The Homunculus is a model of the human body which reflects the amount of brain tissue dedicated to each part. This means that body parts with more sensory and motor nerves are enlarged and parts with less enervation are shrunken. The result of distorting body scale in this way is a bizarre and grotesque figure which is both provocative and scientifically significant.
Scientists describe two homunculi: the "sensory homunculus" reflective of the somatosensory cortex and the "motor homunculus" reflective of the motor cortex. Below is a depiction of each with the sensory in blue and motor in red.
You may notice that the head-tail organization of the body is seen in the brain as well. The cortexes are spread out between the mouth and anus on the lateral and medial sides. The head-tail organization of the body is our earliest spatial orientation, developmentally and evolutionarily, so it makes perfect sense that the brain would reflect that.
You can also see that the brain tissue is not flat but has a branching structure, which links nearby and coordinated parts according to proximity and function. Looking directly at the brain’s structure reveals some interesting things that the Homunculus ‘little person’ model doesn’t.
For instance, the person-like model has enormous fingers which are almost 50 times the size of its arms. Lots of brain space is devoted to the fingers because they are involved in many complex and frequently used functions. At a glance it may seem that the arms are insignificant, but this could not be further from the truth. The brain tissue which controls the arms is the base which supports the tissue controlling the hands and fingers. The torso structure in turn supports the arms and is in turn supported by the head-tail structure of the spine. In essence, the branching structure of the cortex shows a branching hierarchy of physical function not immediately apparent in the model of the Homunculus.
But even this branching model does not reflect the overlapping functions of different brain tissues. Direct stimulation of the motor and sensory cortexes in studies has shown that regions are not separate and discrete but blended with a high level of overlap in connections.
In short, the search for visual representations of sensation and awareness continues.
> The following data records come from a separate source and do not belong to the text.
(* ===== verification/Sse.v ===== *)
(** * Server-Sent Events decoding (crate [wayfinder-providers], [src/sse.rs])

    The incremental, bounded decoder.  Every operation returns the decoder as
    well as its result: an error leaves the decoder changed up to the byte that
    caused it. *)
From S2P Require Export Text.

(** ** The code *)

Definition DEFAULT_MAX_LINE_BYTES : Z := 256 * 1024.
Definition DEFAULT_MAX_EVENT_BYTES : Z := 1024 * 1024.

Record SseEvent := {
  ev_event : str;
  ev_data : str;
  ev_id : option str;
}.

Inductive SseDecodeError :=
| LineTooLarge (limit : Z)
| EventTooLarge (limit : Z)
| InvalidUtf8
| InvalidLimits.

Record SseDecoder := {
  max_line_bytes : Z;
  max_event_bytes : Z;
  line : list Z;
  event_type : option str;
  data : str;
  has_data : bool;
  data_bytes : Z;
  id : option str;
}.

Definition SseDecoder_new (max_line max_event : Z) : result SseDecoder SseDecodeError :=
  if (max_line =? 0) || (max_event =? 0) then Err InvalidLimits
  else Ok {| max_line_bytes := max_line; max_event_bytes := max_event; line := [];
             event_type := None; data := []; has_data := false; data_bytes := 0; id := None |}.

Definition default_decoder : SseDecoder :=
  {| max_line_bytes := DEFAULT_MAX_LINE_BYTES; max_event_bytes := DEFAULT_MAX_EVENT_BYTES; line := [];
     event_type := None; data := []; has_data := false; data_bytes := 0; id := None |}.

Definition set_line (d : SseDecoder) (l : list Z) : SseDecoder :=
  {| max_line_bytes := max_line_bytes d; max_event_bytes := max_event_bytes d; line := l;
     event_type := event_type d; data := data d; has_data := has_data d; data_bytes := data_bytes d;
     id := id d |}.

Definition set_event_type (d : SseDecoder) (t : option str) : SseDecoder :=
  {| max_line_bytes := max_line_bytes d; max_event_bytes := max_event_bytes d; line := line d;
     event_type := t; data := data d; has_data := has_data d; data_bytes := data_bytes d; id := id d |}.

Definition set_data (d : SseDecoder) (s : str) (has : bool) (bytes : Z) : SseDecoder :=
  {| max_line_bytes := max_line_bytes d; max_event_bytes := max_event_bytes d; line := line d;
     event_type := event_type d; data := s; has_data := has; data_bytes := bytes; id := id d |}.

Definition set_id (d : SseDecoder) (i : option str) : SseDecoder :=
  {| max_line_bytes := max_line_bytes d; max_event_bytes := max_event_bytes d; line := line d;
     event_type := event_type d; data := data d; has_data := has_data d; data_bytes := data_bytes d;
     id := i |}.

Definition dispatch (d : SseDecoder) : SseDecoder * option SseEvent :=
  let d' := set_data (set_event_type d None) [] false 0 in
  (d', if negb (has_data d) then None
       else Some {| ev_event := default (lit "message") (event_type d); ev_data := data d; ev_id := id d |}).

Definition strip_space (value : str) : str :=
  match value with c :: rest => if c =? 32 then rest else value | [] => [] end.

(** The field name and the value of a line. *)
Definition split_field (l : str) : str * str :=
  match split_once 58 l with None => (l, []) | Some (field, value) => (field, strip_space value) end.

Definition push_data (d : SseDecoder) (value : str) : SseDecoder * result (list SseEvent) SseDecodeError :=
  let separator := if has_data d then 1 else 0 in
  let new_size := u64_sat_add (u64_sat_add (data_bytes d) separator) (str_len value) in
  if max_event_bytes d <? new_size then (d, Err (EventTooLarge (max_event_bytes d)))
  else (set_data d ((if has_data d then data d ++ [10] else data d) ++ value) true new_size, Ok []).

(** The events [process_line] appends. *)
Definition process_line (d : SseDecoder) (raw_line : list Z)
    : SseDecoder * result (list SseEvent) SseDecodeError :=
  match raw_line with
  | [] => let '(d', event) := dispatch d in (d', Ok (option_list event))
  | _ =>
      match from_utf8 raw_line with
      | None => (d, Err InvalidUtf8)
      | Some l =>
          if starts_with l [58] then (d, Ok [])
          else
            let '(field, value) := split_field l in
            if str_eqb field (lit "event") then (set_event_type d (Some value), Ok [])
            else if str_eqb field (lit "data") then push_data d value
            else if str_eqb field (lit "id") && negb (str_contains_char value 0)
            then (set_id d (Some value), Ok [])
            else (d, Ok [])
      end
  end.

(** Drops one trailing CR. *)
Definition strip_cr (l : list Z) : list Z :=
  match last l with Some b => if b =? 13 then removelast l else l | None => l end.

Definition push_byte (d : SseDecoder) (byte : Z) : SseDecoder * result (list SseEvent) SseDecodeError :=
  if byte =? 10 then process_line (set_line d []) (strip_cr (line d))
  else if max_line_bytes d <=? len (line d) then (d, Err (LineTooLarge (max_line_bytes d)))
  else (set_line d (line d ++ [byte]), Ok []).

Fixpoint push (d : SseDecoder) (chunk : list Z) : SseDecoder * result (list SseEvent) SseDecodeError :=
  match chunk with
  | [] => (d, Ok [])
  | byte :: chunk =>
      let '(d, r) := push_byte d byte in
      match r with
      | Err e => (d, Err e)
      | Ok events => let '(d, r) := push d chunk in (d, result_map (app events) r)
      end
  end.

Definition finish (d : SseDecoder) : SseDecoder * result (list SseEvent) SseDecodeError :=
  let '(d, r) :=
    match line d with
    | [] => (d, Ok [])
    | _ => process_line (set_line d []) (strip_cr (line d))
    end in
  match r with
  | Err e => (d, Err e)
  | Ok events => let '(d, event) := dispatch d in (d, Ok (events ++ option_list event))
  end.

(** ** Memory bounds *)
Record wf_decoder (d : SseDecoder) : Prop := {
  wd_limits : 0 < max_line_bytes d < u64_max /\ 0 < max_event_bytes d < u64_max;
  wd_line : len (line d) <= max_line_bytes d;
  wd_data : str_len (data d) = data_bytes d /\ data_bytes d <= max_event_bytes d;
  wd_empty : has_data d = false -> data d = [];
}.

Lemma wf_dispatch d : wf_decoder d -> wf_decoder (fst (dispatch d)).
Proof. intros [? ? [? ?] ?]. constructor; simpl; try done. split; [done|lia]. Qed.

Lemma wf_push_data d value : wf_decoder d -> wf_decoder (fst (push_data d value)).
Proof.
  intros [Hl ? [Hd Hmax] He]. unfold push_data. case_match eqn:E; zify_bools; [by constructor|].
  pose proof (str_len_nonneg value). pose proof (str_len_nonneg (data d)).
  constructor; simpl; try done. split; [|lia]. destruct (has_data d).
  - rewrite !str_len_app. change (str_len [10]) with 1. revert E. u64.
  - rewrite str_len_app. revert E. u64.
Qed.

Lemma wf_process_line d raw : wf_decoder d -> wf_decoder (fst (process_line d raw)).
Proof.
  intros Hwf. unfold process_line. destruct raw as [|b raw].
  - pose proof (wf_dispatch d Hwf). by destruct (dispatch d).
  - destruct (from_utf8 (b :: raw)) as [l|]; [|done]. destruct (starts_with l [58]); [done|].
    destruct (split_field l) as [field value]. repeat case_match; simpl; try done;
      [|by apply wf_push_data|]; destruct Hwf; by constructor.
Qed.

Lemma wf_set_line_nil d : wf_decoder d -> wf_decoder (set_line d []).
Proof. intros [? ? ? ?]. constructor; simpl; try done. unfold len. simpl. lia. Qed.

Lemma wf_push_byte d byte : wf_decoder d -> wf_decoder (fst (push_byte d byte)).
Proof.
  intros Hwf. unfold push_byte. destruct (byte =? 10); [by apply wf_process_line, wf_set_line_nil|].
  case_match eqn:E; zify_bools; [done|]. destruct Hwf. constructor; simpl; try done.
  rewrite len_app. change (len [byte]) with 1. lia.
Qed.

Lemma wf_push d chunk : wf_decoder d -> wf_decoder (fst (push d chunk)).
Proof.
  revert d. induction chunk as [|byte chunk IH]; intros d Hwf; cbn [push]; [done|].
  pose proof (wf_push_byte d byte Hwf). destruct (push_byte d byte) as [d' [events|e]]; [|done].
  pose proof (IH d' H). by destruct (push d' chunk).
Qed.

Lemma wf_finish d : wf_decoder d -> wf_decoder (fst (finish d)).
Proof.
  intros Hwf. unfold finish.
  assert (H : wf_decoder (fst (match line d with
    | [] => (d, Ok []) | _ => process_line (set_line d []) (strip_cr (line d)) end))).
  { destruct (line d); [done|]. by apply wf_process_line, wf_set_line_nil. }
  destruct (match line d with [] => _ | _ => _ end) as [d' [events|e]]; [|done].
  pose proof (wf_dispatch d' H). by destruct (dispatch d').
Qed.

(** ** Lines *)

Lemma result_map_app {E A} (a b : list A) (r : result (list A) E) :
  result_map (app a) (result_map (app b) r) = result_map (app (a ++ b)) r.
Proof. destruct r; simpl; [|done]. by rewrite (assoc_L (++)). Qed.

Lemma result_map_nil {E A} (r : result (list A) E) : result_map (app []) r = r.
Proof. by destruct r. Qed.

(** Pushing after a successful push. *)
Lemma push_app d a b d1 e1 :
  push d a = (d1, Ok e1) ->
  push d (a ++ b) = let '(d2, r2) := push d1 b in (d2, result_map (app e1) r2).
Proof.
  revert d e1. induction a as [|byte a IH]; intros d e1; cbn [push app].
  - intros [= <- <-]. destruct (push d b). by rewrite result_map_nil.
  - destruct (push_byte d byte) as [d' [events|e]]; [|done].
    destruct (push d' a) as [d'' [ea|e]] eqn:Ha; simpl; [|done]. intros [= <- <-].
    rewrite (IH _ _ Ha). destruct (push d'' b) as [d2 r2]. by rewrite result_map_app.
Qed.
(* ===== verification/DecisionPolicy.v ===== *)
(** * Per-request routing policy (crate [wayfinder-gateway], [src/decision_policy.rs])

    What a client may say about its own request: the text that is scored
    ([extract_prompt]), an explicit model or tier ([resolve_pin], the slash
    directive in the last user message), the override headers, the tuning
    member of the body, and the sticky tier of a conversation. *)
From S2P Require Export Numbers Json GatewayConfig.

(** ** Constants *)
Definition THRESHOLD_HEADER : str := lit "x-wayfinder-threshold".
Definition ROUTE_ON_HEADER : str := lit "x-wayfinder-route-on".
Definition STICKY_HEADER : str := lit "x-wayfinder-sticky".
Definition STICKY_COOLDOWN_HEADER : str := lit "x-wayfinder-sticky-cooldown".
Definition TUNING_FIELD : str := lit "wayfinder_tuning".
Definition MAX_LEXICON_TERMS : Z := 2000.
Definition AUTO_MODEL : str := lit "auto".
Definition PREFER_LOW : str := lit "prefer-local".
Definition PREFER_HIGH : str := lit "prefer-hosted".
Definition PREFER_HIGH_ALIAS : str := lit "prefer-cloud".

(** ** Transcript scopes and errors *)
Inductive RouteOn := Turn | LastUser | User | All.

#[export] Instance RouteOn_eq_dec : EqDecision RouteOn.
Proof. solve_decision. Defined.

Definition RouteOn_as_str (r : RouteOn) : str :=
  match r with Turn => lit "turn" | LastUser => lit "last_user" | User => lit "user" | All => lit "all" end.

Definition RouteOn_parse (value : str) : option RouteOn :=
  if str_eqb value (lit "turn") then Some Turn
  else if str_eqb value (lit "last_user") then Some LastUser
  else if str_eqb value (lit "user") then Some User
  else if str_eqb value (lit "all") then Some All
  else None.

Inductive PolicyError :=
| BadHeader (header : str) (m : message)
| ThresholdRequiresBinary
| MissingTiers
| Core (e : CoreError)
| BadTuning (m : message).

Section Policy.
Context {number : Type} `{JsonNumber number}.
(** [str::to_lowercase] of the standard library: the Unicode tables are a
    parameter. *)
Context (to_lowercase : str -> str).
(** The built-in patterns of the feature extractor, or their error. *)
Context (compiled : result Patterns str).
Implicit Types (messages message : Value number) (members : list (str * Value number)).

Record SlashResolution := {
  sr_pin : option str;
  sr_messages : Value number;
}.

(** ** The text that is scored *)

(** [parts.join("\n")]. *)
Fixpoint join_lines (parts : list str) : str :=
  match parts with
  | [] => []
  | [part] => part
  | part :: parts => part ++ 10 :: join_lines parts
  end.

Definition message_text members : option str :=
  match obj_get members (lit "content") with
  | Some (JString value) => Some value
  | Some (JArray parts) =>
      match omap (fun part => value_get part (lit "text") ≫= as_str) parts with
      | [] => None
      | text => Some (join_lines text)
      end
  | _ => None
  end.
(** A turn is attributed to what it names and nothing else: within the
    day's bucket its counters go to its route, its virtual key and its
    workspace when given, and every other route, key and workspace keeps its
    amounts. *)
Theorem day_record_attribution cost key workspace b name :
  db_stats (day_record cost key workspace b) = add_turn (db_stats b) cost /\
  bt_get (db_by_route (day_record cost key workspace b)) name =
    (if str_eqb name (tc_route cost)
     then Some (add_turn (default default_stats (bt_get (db_by_route b) name)) cost)
     else bt_get (db_by_route b) name) /\
  bt_get (db_by_key (day_record cost key workspace b)) name =
    (if bool_decide (key = Some name)
     then Some (add_turn (default default_stats (bt_get (db_by_key b) name)) cost)
     else bt_get (db_by_key b) name) /\
  bt_get (db_by_workspace (day_record cost key workspace b)) name =
    (if bool_decide (workspace = Some name)
     then Some (workspace_add_turn (default default_workspace (bt_get (db_by_workspace b) name)) cost)
     else bt_get (db_by_workspace b) name).
Proof.
  assert (Hupd : forall V (m : btree V) k d f,
    bt_get (bt_update m k d f) name =
    if str_eqb name k then Some (f (default d (bt_get m name))) else bt_get m name).
  { intros V m k d f. unfold bt_update. destruct (str_eqb name k) eqn:E.
    - apply str_eqb_eq in E as ->. rewrite bt_get_insert_eq. by destruct (bt_get m k).
    - apply str_eqb_neq in E. by rewrite bt_get_insert_ne by congruence. }
  assert (Hdec : forall k, str_eqb name k = bool_decide (Some k = Some name)).
  { intros k. unfold str_eqb. apply bool_decide_ext. split; congruence. }
  cbn [day_record db_stats db_by_route db_by_key db_by_workspace]. unfold turn_in. split_and!.
  - done.
  - apply Hupd.
  - destruct key as [k|]; [by rewrite Hupd, Hdec|done].
  - destruct workspace as [w|]; [by rewrite Hupd, Hdec|done].
Qed.

(** A report counts its window exactly: requests, tokens and estimated
    requests are the saturating sums over the buckets inside the window, and a
    date is inside a window of [k] days ending today exactly when fewer than
    [k] days separate it from today or it lies ahead. *)
Theorem period_counts l period_days today :
  Forall (fun kv => is_u64 (ls_n (db_stats (snd kv))) /\ is_u64 (ls_tokens (db_stats (snd kv))) /\
                    is_u64 (db_estimated_n (snd kv))) (days l) ->
  let window := in_window (cutoff_of period_days today) (days l) in
  let r := period l period_days today in
  sr_requests r = Z.min (sum_over (fun b => ls_n (db_stats b)) window) u64_max /\
  sr_tokens r = Z.min (sum_over (fun b => ls_tokens (db_stats b)) window) u64_max /\
  sr_estimated_requests r = Z.min (sum_over db_estimated_n window) u64_max /\
  forall k d, 1 <= k <= 4294967295 -> valid_date d -> valid_date today ->
    included (cutoff_of (Some k) today) (to_string d) = (ordinal today - ordinal d <? k).
Proof.
  intros Hl window r.
  destruct (period_bucket_fold (cutoff_of period_days today) (days l) default_day 0 0 0 Hl)
    as (Hn & Ht & He); try done.
  split_and!; try done.
  intros k d Hk Hd Htoday. unfold included, cutoff_of. cbn [fmap option_fmap option_map].
  rewrite parse_to_string by done.
  assert (Hord : forall d, valid_date d -> -1000000 <= ordinal d <= 5000000).
  { intros x Hx. pose proof (march_day_bound x Hx). rewrite ordinal_days_before by done.
    fold (march_year x). unfold march_day in *. destruct Hx as [Hy _ _].
    assert (0 <= march_year x <= 9999) by (unfold march_year; destruct (month x <=? 2); lia).
    rewrite days_before_step in *. assert (-1 <= days_before (march_year x) <= 4000000).
    { unfold days_before. Z.to_euclidean_division_equations. lia. }
    destruct (leap _); lia. }
  pose proof (Hord d Hd). pose proof (Hord today Htoday).
  unfold i64_sat_sub, i64_min, i64_max. lia.
Qed.

(** Workspace spend is invisible to [spent]: a turn attributed to a
    workspace (and to no virtual key of that name) changes no amount [spent]
    reports for that name, in any window.  The budget check of a workspace
    reads exactly that amount. *)
Theorem workspace_spend_not_in_spent l cost when key workspace window today :
  wf_ledger l -> bt_contains (days l) (to_string when) = true -> key <> Some workspace ->
  spent (record_attributed l cost when key (Some workspace)) window (Some workspace) today =
  spent l window (Some workspace) today.
Proof.
  intros [Hs Hb _ _] Hin Hkey. unfold bt_contains in Hin.
  destruct (bt_get (days l) (to_string when)) as [b|] eqn:Hg; [|done].
  set (b' := day_record cost key (Some workspace) b).
  assert (Hdays : days (record_attributed l cost when key (Some workspace)) =
                  bt_insert (days l) (to_string when) b').
  { cbn [record_attributed days]. unfold bt_update. rewrite Hg. apply trim_days_id; [pose proof (len_nonneg (days l)); lia|].
    unfold len in *. rewrite bt_insert_length by done. unfold bt_contains. by rewrite Hg. }
  assert (Hspent : bucket_spent (Some workspace) b' = bucket_spent (Some workspace) b).
  { unfold bucket_spent. cbn [b' day_record db_by_key]. destruct key as [k|]; [|done].
    unfold turn_in, bt_update. rewrite bt_get_insert_ne by congruence. done. }
  pose proof (map_insert_same (bucket_spent (Some workspace)) (days l) _ b' b Hs Hg Hspent) as Hmap.
  unfold spent. rewrite Hdays. f_equal. destruct (str_eqb window (lit "day")); [|destruct (str_eqb window (lit "month"))].
  - destruct (decide (to_string when = to_string today)) as [He|Hne].
    + rewrite <- He, bt_get_insert_eq, Hg. exact Hspent.
    + by rewrite bt_get_insert_ne.
  - f_equal. apply (filter_map_fst (fun k => starts_with k (month_prefix today)) (bucket_spent (Some workspace))).
    exact Hmap.
  - f_equal. unfold bt_values. rewrite !map_map. apply (f_equal (map snd)) in Hmap. by rewrite !map_map in Hmap.
Qed.
Lemma not_bad_sound v : bad_value v = false -> sound_value v = true.
Proof.
  unfold bad_value, sound_value. intros [Hf%negb_false_iff Hlt]%orb_false_iff. rewrite Hf. simpl.
  apply f64_not_lt_ge; [by apply f64_finite_not_nan|done|done].
Qed.

Lemma f64_min_finite a b : f64_is_finite a = true -> f64_is_finite b = true -> f64_is_finite (f64_min a b) = true.
Proof. intros Ha Hb. unfold f64_min. by repeat case_match. Qed.

Lemma min_one_sound v : sound_value v = true -> sound_value (f64_min v f64_one) = true /\ f64_le (f64_min v f64_one) f64_one = true.
Proof.
  intros [Hf Hp]%andb_true_iff. split; [|by apply f64_min_le_r]. unfold sound_value.
  rewrite f64_min_finite by done. simpl. unfold f64_min. rewrite (f64_finite_not_nan v Hf).
  change (f64_is_nan f64_one) with false. cbn iota. by destruct (f64_le v f64_one).
Qed.

Lemma sanitize_sound o o' clock :
  sanitize_observation o = Some o' -> sound_sample {| observed_at := bounded_clock clock; observation := o' |}.
Proof.
  unfold sanitize_observation. destruct (existsb _ _) eqn:E; [done|]. intros [= <-].
  assert (forall f v, f = Some v -> existsb bad_value (option_list f) = false -> sound_value v = true) as Hv.
  { intros f v ->. simpl. rewrite orb_false_r. apply not_bad_sound. }
  rewrite !existsb_app in E. apply orb_false_iff in E as [E1 [E2 [E3 E4]%orb_false_iff]%orb_false_iff].
  constructor; cbn [observed_at observation o_latency_seconds o_ttft_seconds o_throughput o_capacity_pressure].
  - unfold bounded_clock. destruct (f64_is_finite clock) eqn:Hf; [|done]. unfold sound_value, f64_max.
    rewrite (f64_finite_not_nan _ Hf). change (f64_is_nan f64_zero) with false. cbn iota.
    destruct (f64_le f64_zero clock) eqn:Hle; [by rewrite Hf|done].
  - intros v Hf. by apply (Hv (o_latency_seconds o)).
  - intros v Hf. by apply (Hv (o_ttft_seconds o)).
  - intros v Hf. by apply (Hv (o_throughput o)).
  - intros v Hf. destruct (o_capacity_pressure o) as [w|] eqn:Hw; [|done]. cbn [fmap option_fmap option_map] in Hf.
    assert (v = f64_min w f64_one) as -> by congruence. apply min_one_sound. by apply (Hv (Some w)).
Qed.

Lemma bounded_signal_id_len value : str_len (bounded_signal_id value) <= MAX_SIGNAL_ID_BYTES.
Proof.
  unfold bounded_signal_id. destruct (str_len value <=? MAX_SIGNAL_ID_BYTES) eqn:E; cbn [andb]; [|done].
  zify_bools. by destruct (forallb _ value).
Qed.

Lemma observe_bounded state clock id o : bounded_store state -> bounded_store (observe state clock id o).
Proof.
  intros [Hk Hs He]. unfold observe. destruct (sanitize_observation o) as [o'|] eqn:Ho; [|by constructor].
  set (key := bounded_signal_id id).
  destruct (negb (bt_contains state key) && (MAX_SIGNAL_KEYS <=? len state)) eqn:Hfull; [by constructor|].
  constructor.
  - unfold bt_update, len. rewrite bt_insert_length by done.
    destruct (bt_contains state key); [done|]. cbn [negb andb] in Hfull. zify_bools. unfold len in *. lia.
  - by apply bt_update_sorted.
  - unfold bt_update. apply bt_insert_Forall; [|done]. cbn [fst snd]. split; [apply bounded_signal_id_len|].
    set (old := match bt_get state key with Some v => v | None => [] end).
    set (sample := {| observed_at := bounded_clock clock; observation := o' |}).
    assert (Forall sound_sample old) as Hold.
    { unfold old. destruct (bt_get state key) as [l|] eqn:Hl; [|constructor]. apply bt_get_elem in Hl.
      rewrite Forall_forall in He. by destruct (He _ Hl) as (_ & _ & ?). }
    destruct (trim_samples_spec (old ++ [sample])) as [Ht Hlen]; [by destruct old|]. split; [exact Hlen|].
    rewrite Ht. apply Forall_drop, Forall_app. split; [done|]. constructor; [|done]. by apply (sanitize_sound o).
Qed.

(** Over every history of observations the store stays bounded: at most
    1024 keys of at most 128 bytes, between one and 32 samples each, and every
    stored measurement is finite and non-negative, a pressure at most one. *)
Theorem signal_store_bounded (history : list (f64 * str * DeploymentObservation)) :
  bounded_store (foldl (fun state '(clock, id, o) => observe state clock id o) [] history).
Proof.
  induction history as [|[[clock id] o] history IH] using rev_ind; [by repeat constructor|].
  rewrite foldl_snoc. by apply observe_bounded.
Qed.

Example slow_member_goes_last :
  let state := foldl (fun state '(clock, id, o) => observe state clock id o) []
    [(f64_of_Z 1, lit "cloud#default", observation_success (f64_of_Z 9) None None);
     (f64_of_Z 2, lit "cloud#eu", observation_success (f64_of_Z 3) None None);
     (f64_of_Z 2, lit "cloud#backup", observation_success (f64_of_Z 5) None None)] in
  let policy := {| strategy := Latency; max_cost_per_1k := None; observation_ttl := f64_of_Z 60 |} in
  let candidates := map (for_deployment sample_pool_model) (deployment_targets sample_pool_model) in
  map delivery_id (targets (select state (f64_of_Z 3) policy candidates)) =
    map lit ["cloud#eu"; "cloud#backup"; "cloud#default"]%string /\
  reason (select state (f64_of_Z 100) policy candidates) = lit "weighted-stale".
Proof. vm_compute. by split. Qed.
For further reading check out the scholarly articles below. Both expand on the homunculus in exciting ways:
“If truly drawn according to cortical mapping evidence, [the homunculus] could never have been recognized as near humanoid -and yet, they note it is because of these pictures that it has attained its educational and practical longevity”
The figure of the homunculus has new stories to tell about normative biomedical bodies and the imbrication of gender, disability, race, and class in their renderings. In particular, critical scholarship of biomedical psy/sciences, especially feminist work, offers many accounts of the ways biomedical renderings of the normal body or brain both reflect and constitute socially normative ideologies of embodiment and personhood.
Side note:
The word “Homunculus” first became popular in sixteenth-century alchemy. At the time, many people believed in ‘preformationism,’ the idea that organisms develop from miniature versions of themselves. According to this defunct model, all life was fully formed at the beginning of time and only had to grow in size like living, breathing Magic-Grow dinosaurs.